Iran 'to have nuclear weapon by end of year,' as more sanctions drawn up by US

Associated Press
·2 min read
Iranian President Hassan Rouhani - Reuters
Iranian President Hassan Rouhani - Reuters

Donald Trump will hit more than a dozen figures linked to Iran's nuclear programme with sanctions on Monday, a senior US official has announced, as he claimed the regime was working with North Korea to produce a long-range missile. 

The unnamed official told Reuters news agency that Iran may have enough fissile material for a nuclear weapon by the end of the year and that Tehran has resumed long-range missile cooperation with nuclear-armed North Korea. He did not provide detailed evidence regarding either assertion.

The new sanctions fit into US President Donald Trump's effort to limit Iran's regional influence and come a week after US-brokered deals for the United Arab Emirates and Bahrain to normalize ties with Israel, pacts that may coalesce a wider coalition against Iran while appealing to pro-Israel US voters ahead of the Nov. 3 election.

The new sanctions also put European allies, China and Russia on notice that while their inclination may be to ignore the US drive to maintain the U.N. sanctions on Iran, companies based in their nations would feel the bite for violating them.

A major part of the new US push is an executive order targeting those who buy or sell Iran conventional arms that was previously reported by Reuters and will also be unveiled by the Trump administration on Monday, the official said.
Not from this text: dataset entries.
Definition WorkflowRecoveryUrl : string := "/dbos-workflow-recovery".
Definition HealthUrl : string := "/dbos-healthz".
Definition PerfUrl : string := "/dbos-perf".
Definition DeactivateUrl : string := "/deactivate".
Definition ConductorUrl : string := "/conductor".
Definition WorkflowQueuesMetadataUrl : string := "/dbos-workflow-queues-metadata".

(** [Route]; the endpoint is its handler. *)
Record Route : Type := RouteOf { rt_method : string; rt_path : string; rt_endpoint : Endpoint }.

(** What the [register...Endpoint] functions push *)
Definition route_of (e : Endpoint) : Route :=
  match e with
  | Health => RouteOf "GET" HealthUrl e
  | Recovery => RouteOf "POST" WorkflowRecoveryUrl e
  | Perf => RouteOf "GET" PerfUrl e
  | Deactivate => RouteOf "GET" DeactivateUrl e
  | ConductorStatus => RouteOf "GET" ConductorUrl e
  | CancelWorkflow => RouteOf "POST" "/workflows/:workflow_id/cancel" e
  | ResumeWorkflow => RouteOf "POST" "/workflows/:workflow_id/resume" e
  | RestartWorkflow => RouteOf "POST" "/workflows/:workflow_id/restart" e
  | QueueMetadata => RouteOf "GET" WorkflowQueuesMetadataUrl e
  | ListWorkflowSteps => RouteOf "GET" "/workflows/:workflow_id/steps" e
  | ListWorkflows => RouteOf "POST" "/workflows" e
  | ListQueuedWorkflows => RouteOf "POST" "/queues" e
  | GetWorkflow => RouteOf "GET" "/workflows/:workflow_id" e
  | ForkWorkflow => RouteOf "POST" "/workflows/:workflow_id/fork" e
  | GarbageCollect => RouteOf "POST" "/dbos-garbage-collect" e
  | GlobalTimeout => RouteOf "POST" "/dbos-global-timeout" e
  end.

Definition routes : list Route :=
  map route_of [Health; Recovery; Perf; Deactivate; ConductorStatus; CancelWorkflow; ResumeWorkflow;
                RestartWorkflow; QueueMetadata; ListWorkflowSteps; ListWorkflows; ListQueuedWorkflows;
                GetWorkflow; ForkWorkflow; GarbageCollect; GlobalTimeout].

(** The loop of [matchPath], on parts of the same number *)
Fixpoint match_parts (params : gmap string string) (patternParts pathParts : list string)
    : option (gmap string string) :=
  match patternParts, pathParts with
  | patternPart :: pattern, pathPart :: path =>
      match patternPart with
      | String ":" paramName => match_parts (<[paramName := pathPart]> params) pattern path
      | _ => if String.eqb patternPart pathPart then match_parts params pattern path else None
      end
  | _, _ => Some params
  end.

Definition matchPath (pattern pathname : string) : option (gmap string string) :=
  let patternParts := Crontab.split_on "/" pattern in
  let pathParts := Crontab.split_on "/" pathname in
  if negb (length patternParts =? length pathParts)%nat then None
  else match_parts ∅ patternParts pathParts.

(** The loop of the server over the routes *)
Fixpoint find_route (rs : list Route) (method pathname : string) : option (Endpoint * gmap string string) :=
  match rs with
  | [] => None
  | r :: rs' =>
      if String.eqb method (rt_method r) then
        match matchPath (rt_path r) pathname with
        | Some params => Some (rt_endpoint r, params)
        | None => find_route rs' method pathname
        end
      else find_route rs' method pathname
  end.

(** * Requests *)

(** The body of the two listings; that of the queued workflows has fewer fields. *)
Record ListBody : Type := ListBodyOf {
  li_workflow_uuids : option (list string);
  li_workflow_name : option StrFilter;
  li_authenticated_user : option StrFilter;
  li_start_time : option string;
  li_end_time : option string;
  li_status : option StrFilter;
  li_application_version : option StrFilter;
  li_fork_from : option StrFilter;
  li_parent_workflow_id : option StrFilter;
  li_queue_name : option StrFilter;
  li_limit : option Z;
  li_offset : option Z;
  li_sort_desc : bool;
  li_workflow_id_prefix : option StrFilter;
  li_load_input : option bool;
  li_load_output : option bool
}.

(** The body of a fork *)
Record ForkBody : Type := ForkBodyOf {
  fo_start_step : option Z;
  fo_new_workflow_id : option string;
  fo_application_version : option string;
  fo_timeout_ms : option Z
}.

(** An object, as each handler reads it *)
Record Fields : Type := FieldsOf {
  as_list : ListBody;
  as_fork : ForkBody;
  cutoff_epoch_timestamp_ms : option Z;
  rows_threshold : option Z
}.

Definition no_body_fields : Fields :=
  FieldsOf (ListBodyOf None None None None None None None None None None None None false None None None)
    (ForkBodyOf None None None None) None None.

(** The body of a request: no JSON, nothing, or a JSON value *)
Inductive Body : Type :=
| Unreadable | NoBody | Null | Primitive | Text (s : string) | Array (ids : list string) | Object (f : Fields).

(** [parseJsonBody] and the reading of the fields *)
Definition read_fields (b : Body) : outcome dbos_error Fields :=
  match b with
  | Unreadable => Throw (JsError "Invalid JSON")
  | Null => Throw (JsTypeError "Cannot read properties of null")
  | Object f => Ok f
  | _ => Ok no_body_fields
  end.

(** The elements of a body that is iterated over *)
Definition read_ids (b : Body) : outcome dbos_error (list string) :=
  match b with
  | Unreadable => Throw (JsError "Invalid JSON")
  | Array ids => Ok ids
  | Text s => Ok (map (fun c => String c "") (String.list_ascii_of_string s))
  | Null => Throw (JsTypeError "Cannot read properties of null")
  | _ => Throw (JsTypeError "executorIDs is not iterable")
  end.

Record HttpRequest : Type := HttpRequestOf { hq_method : string; hq_pathname : string; hq_body : Body }.

(** * Responses *)

(** [QueueMetadataResponse] *)
Record QueueMetadataResponse : Type := QueueMetadataOf {
  qm_name : string;
  qm_concurrency : option Z;
  qm_workerConcurrency : option Z;
  qm_rateLimit : option QueueRateLimit
}.

(** What is sent as JSON *)
Inductive AdminJson (ELU : Type) : Type :=
| ErrorJson (error : string)
| WorkflowIdJson (workflow_id : string)
| WorkflowsJson (l : list WorkflowsOutput)
| WorkflowJson (w : WorkflowsOutput)
| StepsJson (l : option (list WorkflowSteps))
| IdsJson (l : list (option string))
| StatusJson (status : bool)
| UtilizationJson (elu : ELU)
| QueuesJson (l : list QueueMetadataResponse).
Arguments ErrorJson {ELU}.
Arguments WorkflowIdJson {ELU}.
Arguments WorkflowsJson {ELU}.
Arguments WorkflowJson {ELU}.
Arguments StepsJson {ELU}.
Arguments IdsJson {ELU}.
Arguments StatusJson {ELU}.
Arguments UtilizationJson {ELU}.
Arguments QueuesJson {ELU}.

Inductive Content (ELU : Type) : Type := Json (j : AdminJson ELU) | Plain (s : string) | Empty.
Arguments Json {ELU}.
Arguments Plain {ELU}.
Arguments Empty {ELU}.

Record HttpResponse (ELU : Type) : Type := HttpResponseOf { hr_status : Z; hr_content : Content ELU }.
Arguments HttpResponseOf {ELU}.
Arguments hr_status {ELU}.
Arguments hr_content {ELU}.

Definition sendJson {ELU} (statusCode : Z) (data : AdminJson ELU) : HttpResponse ELU :=
  HttpResponseOf statusCode (Json data).

Definition sendText {ELU} (statusCode : Z) (text : string) : HttpResponse ELU :=
  HttpResponseOf statusCode (Plain text).

Definition sendNoContent {ELU} : HttpResponse ELU := HttpResponseOf 204 Empty.

(** The text of an exception that a handler answers with *)
Definition error_text (e : dbos_error) : string :=
  match getDBOSErrorCode e with Some _ => error_message e | None => "Unknown error" end.

(** A [Map] by names: a name that is there keeps its place. *)
Fixpoint map_set {V} (name : string) (v : V) (m : list (string * V)) : list (string * V) :=
  match m with
  | [] => [(name, v)]
  | (n, w) :: m' => if String.eqb n name then (n, v) :: m' else (n, w) :: map_set name v m'
  end.

Definition queue_metadata (name : string) (q : WorkflowQueue) : QueueMetadataResponse :=
  QueueMetadataOf name (wq_concurrency q) (wq_workerConcurrency q) (wq_rateLimit q).

(** The queues of the database, and over them those of the process *)
Definition merge_queues (records : list QueueRecord) (registry : list (string * WorkflowQueue))
    : list (string * QueueMetadataResponse) :=
  let of_records :=
    foldl (fun m r => if String.eqb (qr_name r) INTERNAL_QUEUE_NAME then m
                      else map_set (qr_name r) (queue_metadata (qr_name r) (fromRecord r)) m) [] records in
  foldl (fun m nq => map_set nq.1 (queue_metadata nq.1 nq.2) m) of_records registry.

(** * The server *)

Section admin.
Context {Err ELU : Type} (P : Platform Err) (rd : CaseReadings).

(** [performance.eventLoopUtilization], of two readings and the current reading; whether the list
    of the queues can be read; the JSON of a status; the lifecycle listeners; the queues of the
    process *)
Context (elu_between : ELU -> ELU -> ELU) (currELU : ELU) (listed : bool)
        (stringify_status : WorkflowStatusInternal -> string)
        (parse_status : string -> WorkflowStatusInternal)
        (listeners : list string) (wfQueuesByName : list (string * WorkflowQueue)).

Notation Date_parse := (pl_Date_parse _ P).
Notation jsonb_contains := (pl_jsonb_contains _ P).

(** The executor, the fields of the class [DBOSAdminServer], and the listeners that were destroyed *)
Record AdminState : Type := AdminStateOf {
  ad_exec : exec_state;
  ad_lastELU : ELU;
  ad_isDeactivated : bool;
  ad_destroyed : list string
}.

Definition AD (A : Type) : Type := M AdminState dbos_error A.

Definition on_exec {A} (m : EX A) : AD A := fun s =>
  let (o, st) := m (ad_exec s) in
  (o, AdminStateOf st (ad_lastELU s) (ad_isDeactivated s) (ad_destroyed s)).

Definition body_fields (b : Body) : AD Fields := fun s => (read_fields b, s).
Definition body_ids (b : Body) : AD (list string) := fun s => (read_ids b, s).

(** ** Endpoints *)

Definition recovery (b : Body) : AD (HttpResponse ELU) :=
  let* executorIDs := body_ids b in
  let* recoverHandles := on_exec (recoverPendingWorkflows (ei_application_version (pl_info _ P))
                                    (map (fun x => (x, cr_executor rd x)) executorIDs)) in
  ret (sendJson 200 (IdsJson (map (fun h => match h with
                                            | InvokedHandle id => Some id
                                            | RetrievedHandle id => id
                                            end) recoverHandles))).

Definition perf : AD (HttpResponse ELU) := fun s =>
  (Ok (sendJson 200 (UtilizationJson (elu_between currELU (ad_lastELU s)))),
   AdminStateOf (ad_exec s) currELU (ad_isDeactivated s) (ad_destroyed s)).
The Trump administration suspects Iran of seeking nuclear weapons - something Tehran denies - and Monday's punitive steps are the latest in a series seeking to stymie Iran's atomic program, which US ally Israel views as an existential threat.

"Iran is clearly doing everything it can to keep in existence a virtual turnkey capability to get back into the weaponization business at a moment's notice should it choose to do so," the US official told Reuters.

The official argued Iran wants a nuclear weapons capability and the means to deliver it despite the 2015 deal that sought to prevent this by restraining Iran's atomic program in return for access to the world market.